Help! SSH attack on Ubuntu 14.04.2 LTS – use sshdfilter with ufw

If you’ve got a *Nix machine on the public Internet, you will experience this at one time or another. If you run sshd on its’ known port 22, some script kiddie out there will attack it. With that, you’ll see that you’ll have a bunch of connections that probably and hopefully will never succeed. I saw these messages in my /var/log/auth.log:

Nov 15 06:44:26 chunli sshd[20634]: Failed password for root from 43.229.53.13 port 41751 ssh2
Nov 15 06:44:26 chunli sshd[20636]: Failed password for root from 43.229.53.13 port 41921 ssh2
Nov 15 06:44:26 chunli sshd[20638]: Failed password for root from 43.229.53.13 port 42948 ssh2
Nov 15 06:44:26 chunli sshd[20546]: message repeated 2 times: [ Failed password for root from 43.229.53.13 port 27586 ssh2]

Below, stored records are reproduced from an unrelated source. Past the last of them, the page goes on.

Lemma safe_ret {A} (x : A) (P : A -> Prop) : P x -> dec_safe (dret x) P.
Proof. intros HP s y s' [= <- <-]. split; [done|]. by exists []. Qed.

Lemma safe_fail {A} (P : A -> Prop) : dec_safe dfail P.
Proof. done. Qed.

Lemma safe_bind {A B} (d : DEC A) (k : A -> DEC B) P Q :
  dec_safe d P -> (forall x, P x -> dec_safe (k x) Q) -> dec_safe (dbind d k) Q.
Proof.
  intros Hd Hk s y s' H. unfold dbind in H. destruct (d s) as [[x s1]|] eqn:E; [|done]. simpl in H.
  destruct (Hd _ _ _ E) as (HP & u1 & E1 & M1 & L1).
  destruct (Hk x HP _ _ _ H) as (HQ & u2 & E2 & M2 & L2).
  split; [done|]. exists (u1 ++ u2). rewrite E1, E2, app_assoc. split; [done|]. split; [|lia].
  rewrite zlen_app. unfold BYTES_PER_XDR_UNIT in *. rewrite Z.add_mod, M1, M2 by done. done.
Qed.

Lemma safe_alloc : dec_safe mem_alloc (fun _ => True).
Proof.
  intros [buf m] x s'. unfold mem_alloc; simpl. destruct m as [|m]; [done|].
  intros [= <- <-]. split; [done|]. exists []. simpl. split_and!; done || lia.
Qed.

Lemma safe_weaken {A} (d : DEC A) (P Q : A -> Prop) :
  dec_safe d P -> (forall x, P x -> Q x) -> dec_safe d Q.
Proof. intros Hd HPQ s x s' H. destruct (Hd _ _ _ H) as [HP Hu]. split; [by apply HPQ|done]. Qed.

Lemma safe_if {A} (b : bool) (d1 d2 : DEC A) P :
  (b = true -> dec_safe d1 P) -> (b = false -> dec_safe d2 P) -> dec_safe (if b then d1 else d2) P.
Proof. destruct b; auto. Qed.

(** ** Words *)

Lemma of_be32_be32 z : of_be32 (byte_of_Z (z / 2 ^ 24)) (byte_of_Z (z / 2 ^ 16))
  (byte_of_Z (z / 2 ^ 8)) (byte_of_Z z) = u32 z.
Proof.
  unfold of_be32. rewrite !Z_of_byte_of_Z. unfold u8, u32.
  change (2 ^ 24) with 16777216. change (2 ^ 16) with 65536. change (2 ^ 8) with 256.
  change (2 ^ 32) with 4294967296. Z.to_euclidean_division_equations. lia.
Qed.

I’ve experienced this before and to alleviate this problem, I used sshdfilter in the past. I know that there are others out there like sshblack that can do blacklisting of attackers or one of the easiest ways to alleviate this problem is just to run ‘sudo ufw limit ssh’. This is a way to block them from coming back for a while.

To get started, first stop SSH:

sudo initctl stop ssh

Then move /etc/init/ssh.conf out. We’ll start SSH with sshdfilter instead.

You’ll get a message in the auth.log here:
auth.log:Nov 16 19:54:36 chunli sshd[1150]: Missing privilege separation directory: /var/run/sshd

Because of this, we’ll just add a line in the /etc/init.d/sshdfilter file like this:

start() {
 echo -n $"Starting sshdfilter: "
 export PATH=$PATH:/usr/local/sbin
 mkdir /var/run/sshd
 sshdfilter
 RETVAL=$?
 return $RETVAL

In /etc/sshdfilterrc, I changed the chain from:

#chain=’SSHD’ to

chain='ufw-reject-input'

Under the “Add a block rule” section, I changed some iptables commands to ufw commands. You can see the comments ones here:

#firewalladd='iptables -A $chain -p tcp -s $ip --dport 22 -j DROP'
#firewalladd='iptables -A $chain -p tcp -s $ip --dport 22 -j DROP'
firewalladd='ufw insert 1 reject proto tcp from $ip to any port 22'
# Delete a block rule:
firewalldel='ufw delete reject proto tcp from $ip to any port 22'
#firewalldel='iptables -D $chain -p tcp -s $ip --dport 22 -j DROP'

That’s about it! With that, my machine started to grow a big list of IP addresses to block from failed logins.